8. DTC Brands Go All-In With Subscription Pricing
Speaking of subscription pricing, a recent survey found that 70% of decision-makers within businesses believe that memberships and subscriptions is a key to growth. Which probably explains why a growing number of DTC brands are adopting the SaaS model of monthly recurring subscription pricing.
That includes niche DTC companies, like pet supply brand Chewy. But also ecommerce giant Amazon. Amazon’s “Subscribe & Save” feature is the subscription model applied to specific products on the site.
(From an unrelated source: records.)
(** C9.  In every state that the system reaches from a new server:
    a call of [close] that is past its first statement has cancelled the
    context; a call of [close] has returned only if the goroutine of [run]
    has exited and every remuxer created has finished, so that the counter
    of the wait group is zero; [run] has exited only after [hs.Shutdown]
    has returned and the server has been taken off the path manager; and
    once a call has returned, a further call returns at once. *)
Theorem close_waits_for_all a b c d e ts st :
  sys_run (startSystem (newHLSServer a b c d e)) ts = Some st ->
  (forall k p, closers st !! k = Some p -> p <> AtCancel -> cancelled st = true) /\
  (forall k, closers st !! k = Some CloseReturned ->
     phase st = Exited /\ wg st = 0 /\
     (forall r, r ∈ created (loop st) -> r ∈ finished st) /\
     sys_run st [CloseCalled; CloseAdvances (List.length (closers st));
                 CloseAdvances (List.length (closers st))]
     = Some (set_closers st true (closers st ++ [CloseReturned]))) /\
  (phase st = Exited ->
     cancelled st = true /\ transportDown st = true /\ hlsServerSet st = false).
Proof.
  intros Hrun.
  assert (H : sys_inv st) by (eapply sys_run_inv; [apply sys_inv_start | exact Hrun]).
  split; [apply (si_waiting _ H)|]. split.
  - intros k Hk. pose proof (si_returned _ H k Hk) as Hz.
    destruct (wg_zero _ H Hz) as [Hph Hall].
    repeat split; auto.
    apply close_again; [|exact Hz].
    apply (si_waiting _ H k CloseReturned Hk). discriminate.
  - intros Hph. repeat split.
    + apply (si_cancel _ H); rewrite Hph; discriminate.
    + apply (si_down _ H); auto.
    + apply (si_unset _ H); auto.
Qed.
So while many DTC brands will continue to offer one-off purchases, expect more of them to offer subscription as an option. Or as the only way to buy.
There’s also the “monthly box” niche that’s continuing to see growth. Unlike Amazon’s “Subscribe and Save”, a subscription isn’t something tacked on to boost revenue. The entire business model is based on it. Birchbox might be the most well-known brand in this category. But there dozens of others.
For example, ButcherBox delivers meat as a monthly subscription service. And they’ve seen a rapid rise in new customers since their appearance on the hit show, Shark Tank.
There you have it: 8 important trends impacting the direct-to-consumer space right now. Although demand for DTC was trending upwards prior to COVID, the coronavirus pandemic accelerated growth in the space. We can expect more growth, major changes, and plenty of new products in the near future.